The central character is Doctor Lewin Carey, a successful London physician whose professional life is built on his reputation for medical skill and his social standing among the wealthy patients who can afford his services. Carey becomes involved in a complicated romantic and moral situation involving a young woman named Edana whose husband is dying of alcoholism and whose own future hangs on various decisions that Carey will be required to make in his professional capacity. The play works through the conflict between Carey’s professional duties, his personal feelings, and the various social pressures that surround the situation.

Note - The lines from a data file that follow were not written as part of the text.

(* ===== verification/Trap.v ===== *)
(** * Traps, privilege levels and core status

    Models core/common/trap.h, the privilege levels of core/common/irq_if.h and
    the core status of core/common/core_defs.h.  Exception codes are plain
    numbers: the interrupt and the exception enumerators share their values. *)

From S2P Require Import Prelude.

(** ** enum ExceptionCode *)

Definition EXC_U_SOFTWARE_INTERRUPT : Z := 0.
Definition EXC_S_SOFTWARE_INTERRUPT : Z := 1.
Definition EXC_M_SOFTWARE_INTERRUPT : Z := 3.
Definition EXC_U_TIMER_INTERRUPT : Z := 4.
Definition EXC_S_TIMER_INTERRUPT : Z := 5.
Definition EXC_M_TIMER_INTERRUPT : Z := 7.
Definition EXC_U_EXTERNAL_INTERRUPT : Z := 8.
Definition EXC_S_EXTERNAL_INTERRUPT : Z := 9.
Definition EXC_M_EXTERNAL_INTERRUPT : Z := 11.

Definition EXC_INSTR_ADDR_MISALIGNED : Z := 0.
Definition EXC_INSTR_ACCESS_FAULT : Z := 1.
Definition EXC_ILLEGAL_INSTR : Z := 2.
Definition EXC_BREAKPOINT : Z := 3.
Definition EXC_LOAD_ADDR_MISALIGNED : Z := 4.
Definition EXC_LOAD_ACCESS_FAULT : Z := 5.
Definition EXC_STORE_AMO_ADDR_MISALIGNED : Z := 6.
Definition EXC_STORE_AMO_ACCESS_FAULT : Z := 7.
Definition EXC_ECALL_U_MODE : Z := 8.
Definition EXC_ECALL_S_MODE : Z := 9.
Definition EXC_ECALL_M_MODE : Z := 11.
Definition EXC_INSTR_PAGE_FAULT : Z := 12.
Definition EXC_LOAD_PAGE_FAULT : Z := 13.
Definition EXC_STORE_AMO_PAGE_FAULT : Z := 15.

(** ** struct SimulationTrap *)

Record SimulationTrap : Type := mkTrap { reason : Z; mtval : Z }.

#[export] Instance SimulationTrap_eq_dec : EqDecision SimulationTrap.
Proof. solve_decision. Defined.

Definition raise_trap {S A} (exc mtval : Z) : M S SimulationTrap A :=
  throw (mkTrap exc mtval).

(** ** PrivilegeLevel *)

Definition PrivilegeLevel : Type := Z.
Definition MachineMode : PrivilegeLevel := 3.
Definition HypervisorMode : PrivilegeLevel := 2.
Definition SupervisorMode : PrivilegeLevel := 1.
Definition UserMode : PrivilegeLevel := 0.
Definition NoneMode : PrivilegeLevel := uint32 (-1).

Definition is_valid_privilege_level (mode : PrivilegeLevel) : bool :=
  (mode =? MachineMode) || (mode =? SupervisorMode) || (mode =? UserMode).

(** ** enum class CoreExecStatus *)

Inductive CoreExecStatus : Set := Runnable | HitBreakpoint | Terminated.

#[export] Instance CoreExecStatus_eq_dec : EqDecision CoreExecStatus.
Proof. solve_decision. Defined.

Jones was working in the mode of serious social drama that the better English playwrights of the 1890s were developing under the influence of Ibsen and the continental theatrical experiments of the period. The Physician takes seriously the moral and professional questions it raises about the responsibilities of doctors, the limits of medical confidentiality, and the conflict between professional duty and personal involvement. The treatment is more substantial than the conventional medical melodrama of the period had been and reflects the growing sophistication of late Victorian theatrical writing on serious subjects.

The play was successful in its original production and was performed in various subsequent productions during the decade after its premiere. It belongs to the substantial body of late Victorian English social drama that took up contemporary professional and moral questions and treated them at greater length and depth than the conventions of earlier Victorian theatre had permitted.

The play runs about a hundred pages in standard published form. Jones produced more than sixty plays across his career and several of them dealt with similar themes of professional responsibility and moral conflict in contemporary English society. For readers interested in late Victorian and Edwardian English drama on serious social and ethical subjects, this is one of the more substantial examples. It pairs naturally with Jones’s other major plays.